--- Supplied entries Enclosed Below ---

(* ===== verification/SessionContext.v ===== *)
(** * What a session sends to the model ([buildSessionContext])

    The path from a leaf to the root of the tree of entries gives the settings
    in force and the messages of the conversation; a compaction on it replaces
    the messages before it by its summary and those it kept.  The association
    of messages with their entries (weak maps) is not modelled. *)

From S2P Require Import Prelude JsNumber JsonClone CodeUnits SessionEntries.

Local Open Scope list_scope.
Local Open Scope Z_scope.

(** ** The path *)

Definition by_id (es : list SessionEntry) : list (string * SessionEntry) :=
  foldl (fun m e => map_set m (entryId e) e) [] es.

(** From a leaf upwards; an id that returns ends the walk.  Every turn visits
    another id, so one unit of fuel per id and one more are enough. *)
Fixpoint walk (fuel : nat) (find : string -> option SessionEntry) (visited : list string) (current : option SessionEntry)
    : list SessionEntry :=
  match fuel, current with
  | S fuel, Some e =>
      if includes visited (entryId e) then []
      else e :: walk fuel find (entryId e :: visited) (p ← parent_of e; find p)
  | _, _ => []
  end.

Definition path_of (fuel : nat) (find : string -> option SessionEntry) (leaf : option SessionEntry) : list SessionEntry :=
  rev (walk fuel find [] leaf).

(** ** Settings *)

Record SessionContext := {
  messages : list AgentMessage;
  thinkingLevel : option string;
  serviceTier : option string;
  models : list (string * string);
  configuredModelChains : list (string * ConfiguredModelChain);
  injectedTtsrRules : list string;
  injectedTtsrRuleRecords : list TtsrInjectionRecord;
  ttsrMessageCount : Z;
  selectedMCPToolNames : list string;
  hasPersistedMCPToolSelection : bool;
  mode : string;
  modeData : option value
}.

Definition empty_context : SessionContext :=
  {| messages := []; thinkingLevel := Some "off"%string; serviceTier := None; models := []; configuredModelChains := [];
     injectedTtsrRules := []; injectedTtsrRuleRecords := []; ttsrMessageCount := 0; selectedMCPToolNames := [];
     hasPersistedMCPToolSelection := false; mode := "none"%string; modeData := None |}.

(** The chain of an entry, whose fields have the types they are declared with. *)
Definition normalizeConfiguredModelChainEntry (c : ConfiguredModelChain) : option ConfiguredModelChain :=
  if decide (role c = ""%string) then None
  else if cleared c then
    Some {| role := role c; entries := []; origin := origin c; identity := None; explicitHead := explicitHead c; cleared := true |}
  else
    match List.filter (fun m => negb (bool_decide (m = ""%string))) (entries c) with
    | [] => None
    | ms => Some {| role := role c; entries := ms; origin := origin c; identity := identity c; explicitHead := explicitHead c; cleared := false |}
    end.

(** What the loop over the path accumulates. *)
Record settings := {
  s_thinkingLevel : option string;
  s_serviceTier : option string;
  s_models : list (string * string);
  s_chains : list (string * ConfiguredModelChain);
  s_compaction : option SessionEntry;
  s_rules : list string;
  s_records : list (string * TtsrInjectionRecord);
  s_messageCount : Z;
  s_tools : list string;
  s_hasTools : bool;
  s_mode : string;
  s_modeData : option value;
  s_hasExplicitDefaultModel : bool
}.

Definition no_settings : settings :=
  {| s_thinkingLevel := Some "off"%string; s_serviceTier := None; s_models := []; s_chains := []; s_compaction := None; s_rules := [];
     s_records := []; s_messageCount := 0; s_tools := []; s_hasTools := false; s_mode := "none"%string; s_modeData := None;
     s_hasExplicitDefaultModel := false |}.

(** [set.add] *)
Definition set_add (l : list string) (x : string) : list string := if includes l x then l else l ++ [x].

Definition add_rule (st : list string * list (string * TtsrInjectionRecord)) (x : string) : list string * list (string * TtsrInjectionRecord) :=
  let '(rules, records) := st in
  (set_add rules x,
   match map_get records x with
   | Some _ => records
   | None => map_set records x {| rule_name := x; lastInjectedAt := 0; repeatMode := None; repeatGap := None |}
   end).

Definition add_record (st : list string * list (string * TtsrInjectionRecord)) (r : TtsrInjectionRecord)
    : list string * list (string * TtsrInjectionRecord) :=
  let '(rules, records) := st in (set_add rules (rule_name r), map_set records (rule_name r) r).

Definition with_thinking (s : settings) (l : option string) : settings :=
  {| s_thinkingLevel := Some (default "off"%string l); s_serviceTier := s_serviceTier s; s_models := s_models s; s_chains := s_chains s;
     s_compaction := s_compaction s; s_rules := s_rules s; s_records := s_records s; s_messageCount := s_messageCount s; s_tools := s_tools s;
     s_hasTools := s_hasTools s; s_mode := s_mode s; s_modeData := s_modeData s; s_hasExplicitDefaultModel := s_hasExplicitDefaultModel s |}.

Definition with_tier (s : settings) (t : option string) : settings :=
  {| s_thinkingLevel := s_thinkingLevel s; s_serviceTier := t; s_models := s_models s; s_chains := s_chains s;
     s_compaction := s_compaction s; s_rules := s_rules s; s_records := s_records s; s_messageCount := s_messageCount s; s_tools := s_tools s;
     s_hasTools := s_hasTools s; s_mode := s_mode s; s_modeData := s_modeData s; s_hasExplicitDefaultModel := s_hasExplicitDefaultModel s |}.

Definition with_models (s : settings) (ms : list (string * string)) (explicit : bool) : settings :=
  {| s_thinkingLevel := s_thinkingLevel s; s_serviceTier := s_serviceTier s; s_models := ms; s_chains := s_chains s;
     s_compaction := s_compaction s; s_rules := s_rules s; s_records := s_records s; s_messageCount := s_messageCount s; s_tools := s_tools s;
     s_hasTools := s_hasTools s; s_mode := s_mode s; s_modeData := s_modeData s; s_hasExplicitDefaultModel := explicit |}.

Definition with_chains (s : settings) (cs : list (string * ConfiguredModelChain)) : settings :=
  {| s_thinkingLevel := s_thinkingLevel s; s_serviceTier := s_serviceTier s; s_models := s_models s; s_chains := cs;
     s_compaction := s_compaction s; s_rules := s_rules s; s_records := s_records s; s_messageCount := s_messageCount s; s_tools := s_tools s;
     s_hasTools := s_hasTools s; s_mode := s_mode s; s_modeData := s_modeData s; s_hasExplicitDefaultModel := s_hasExplicitDefaultModel s |}.

Definition with_compaction (s : settings) (e : SessionEntry) : settings :=
  {| s_thinkingLevel := s_thinkingLevel s; s_serviceTier := s_serviceTier s; s_models := s_models s; s_chains := s_chains s;
     s_compaction := Some e; s_rules := s_rules s; s_records := s_records s; s_messageCount := s_messageCount s; s_tools := s_tools s;
     s_hasTools := s_hasTools s; s_mode := s_mode s; s_modeData := s_modeData s; s_hasExplicitDefaultModel := s_hasExplicitDefaultModel s |}.

Definition with_rules (s : settings) (rs : list string * list (string * TtsrInjectionRecord)) (count : option Z) : settings :=
  {| s_thinkingLevel := s_thinkingLevel s; s_serviceTier := s_serviceTier s; s_models := s_models s; s_chains := s_chains s;
     s_compaction := s_compaction s; s_rules := rs.1; s_records := rs.2; s_messageCount := default (s_messageCount s) count; s_tools := s_tools s;
     s_hasTools := s_hasTools s; s_mode := s_mode s; s_modeData := s_modeData s; s_hasExplicitDefaultModel := s_hasExplicitDefaultModel s |}.

Definition with_tools (s : settings) (ts : list string) : settings :=
  {| s_thinkingLevel := s_thinkingLevel s; s_serviceTier := s_serviceTier s; s_models := s_models s; s_chains := s_chains s;
     s_compaction := s_compaction s; s_rules := s_rules s; s_records := s_records s; s_messageCount := s_messageCount s; s_tools := ts;
     s_hasTools := true; s_mode := s_mode s; s_modeData := s_modeData s; s_hasExplicitDefaultModel := s_hasExplicitDefaultModel s |}.

Definition with_mode (s : settings) (m : string) (data : option value) : settings :=
  {| s_thinkingLevel := s_thinkingLevel s; s_serviceTier := s_serviceTier s; s_models := s_models s; s_chains := s_chains s;
     s_compaction := s_compaction s; s_rules := s_rules s; s_records := s_records s; s_messageCount := s_messageCount s; s_tools := s_tools s;
     s_hasTools := s_hasTools s; s_mode := m; s_modeData := data; s_hasExplicitDefaultModel := s_hasExplicitDefaultModel s |}.

Definition DEFAULT_ROLE : string := "default".

(** One turn of the loop over the path. *)
Definition apply_setting (s : settings) (e : SessionEntry) : settings :=
  match kind e with
  | thinking_level_change l => with_thinking s l
  | model_change m r _ _ _ =>
      if decide (m = ""%string) then s
      else
        let r := default DEFAULT_ROLE r in
        with_models s (map_set (s_models s) r m) (s_hasExplicitDefaultModel s || bool_decide (r = DEFAULT_ROLE))
  | configured_model_chain c =>
      match normalizeConfiguredModelChainEntry c with
      | Some c => with_chains s (if cleared c then map_delete (s_chains s) (role c) else map_set (s_chains s) (role c) c)
      | None => s
      end
  | service_tier_change t => with_tier s t
  | message (M_assistant _ provider model _ _) =>
      if s_hasExplicitDefaultModel s then s
      else with_models s (map_set (s_models s) DEFAULT_ROLE (provider ++ "/" ++ model)%string) false
  | compaction _ => with_compaction s e
  | ttsr_injection rules records count =>
      with_rules s (foldl add_record (foldl add_rule (s_rules s, s_records s) rules) (default [] records)) count
  | mcp_tool_selection ts => with_tools s ts
  | mode_change m data => with_mode s m data
  | _ => s
  end.

(** Names every object inherits, which [in] finds too. *)
Definition inherited : list string :=
  ["__defineGetter__"; "__defineSetter__"; "__lookupGetter__"; "__lookupSetter__"; "__proto__"; "constructor"; "hasOwnProperty";
   "isPrototypeOf"; "propertyIsEnumerable"; "toLocaleString"; "toString"; "valueOf"]%string.

(** A role with a model and no chain gets a chain of that model. *)
Definition add_legacy_chain (cs : list (string * ConfiguredModelChain)) (m : string * string) : list (string * ConfiguredModelChain) :=
  if includes inherited m.1 || bool_decide (is_Some (map_get cs m.1)) then cs
  else map_set cs m.1 {| role := m.1; entries := [m.2]; origin := "legacy_session"; identity := None; explicitHead := true; cleared := false |}.

(** ** Messages *)

(** [appendMessage] *)
Definition entry_messages (e : SessionEntry) : list AgentMessage :=
  match kind e with
  | message m => [m]
  | custom_message t c d details a => [createCustomMessage t c d details (timestamp e) a]
  | branch_summary fromId summary _ _ => match summary with [] => [] | _ => [createBranchSummaryMessage summary fromId (timestamp e)] end
  | _ => []
  end.

(** [value?.[key]] for a plain object. *)
Definition field (v : option value) (key : string) : option value :=
  match v with Some (V_obj fields _) => map_get fields key | _ => None end.

(** A history that [OpenAI] compacted itself. *)
Definition remote_payload (c : CompactionEntry) : option ProviderPayload :=
  let candidate := field (preserveData c) "openaiRemoteCompaction" in
  match field candidate "provider", field candidate "replacementHistory" with
  | Some (V_str p), Some (V_arr items) => if decide (p = ""%string) then None else Some {| payload_provider := p; payload_items := items |}
  | _, _ => None
  end.

(** From the first entry kept up to the compaction. *)
Fixpoint kept_messages (firstKept : string) (found : bool) (es : list SessionEntry) : list AgentMessage :=
  match es with
  | [] => []
  | e :: es =>
      let found := found || bool_decide (entryId e = firstKept) in
      (if found then entry_messages e else []) ++ kept_messages firstKept found es
  end.

Definition is_compaction (e : SessionEntry) : bool := match kind e with compaction _ => true | _ => false end.

(** The position of the first compaction of that id on the path. *)
Fixpoint compaction_index (x : string) (path : list SessionEntry) : nat :=
  match path with
  | [] => O
  | e :: path => if is_compaction e && bool_decide (entryId e = x) then O else S (compaction_index x path)
  end.

Definition path_messages (path : list SessionEntry) (last_compaction : option SessionEntry) : list AgentMessage :=
  match last_compaction with
  | Some ce =>
      match kind ce with
      | compaction c =>
          let payload := remote_payload c in
          let i := compaction_index (entryId ce) path in
          [createCompactionSummaryMessage (c_summary c) (tokensBefore c) (timestamp ce) (c_shortSummary c) payload] ++
          (match payload with Some _ => [] | None => kept_messages (firstKeptEntryId c) false (take i path) end) ++
          concat (entry_messages <$> drop (S i) path)
      | _ => []
      end
  | None => concat (entry_messages <$> path)
  end.

Definition context_of_path (path : list SessionEntry) : SessionContext :=
  let s := foldl apply_setting no_settings path in
  {| messages := path_messages path (s_compaction s);
     thinkingLevel := s_thinkingLevel s; serviceTier := s_serviceTier s; models := s_models s;
     configuredModelChains := foldl add_legacy_chain (s_chains s) (s_models s);
     injectedTtsrRules := s_rules s; injectedTtsrRuleRecords := (s_records s).*2; ttsrMessageCount := s_messageCount s;
     selectedMCPToolNames := s_tools s; hasPersistedMCPToolSelection := s_hasTools s; mode := s_mode s; modeData := s_modeData s |}.

(** [leafId] is [None] when it is [undefined], [Some None] when it is [null]. *)
Definition buildSessionContext (es : list SessionEntry) (leafId : option (option string)) : SessionContext :=
  let m := by_id es in
  match leafId with
  | Some None => empty_context
  | _ =>
      let found := match leafId with Some (Some ""%string) | None | Some None => None | Some (Some x) => map_get m x end in
      match (match found with Some e => Some e | None => last es end) with
      | None => empty_context
      | Some leaf => context_of_path (path_of (S (length es)) (map_get m) (Some leaf))
      end
  end.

--- End of Enclosed Supplied entries ---

# Assignment:
Beginning at the line with "s_hasTools : bool;" and stopping after the line with "s_rules := [];", please write out every line of the data above exactly and nothing else.

# Exercise answer:
  s_hasTools : bool;
  s_mode : string;
  s_modeData : option value;
  s_hasExplicitDefaultModel : bool
}.

Definition no_settings : settings :=
  {| s_thinkingLevel := Some "off"%string; s_serviceTier := None; s_models := []; s_chains := []; s_compaction := None; s_rules := [];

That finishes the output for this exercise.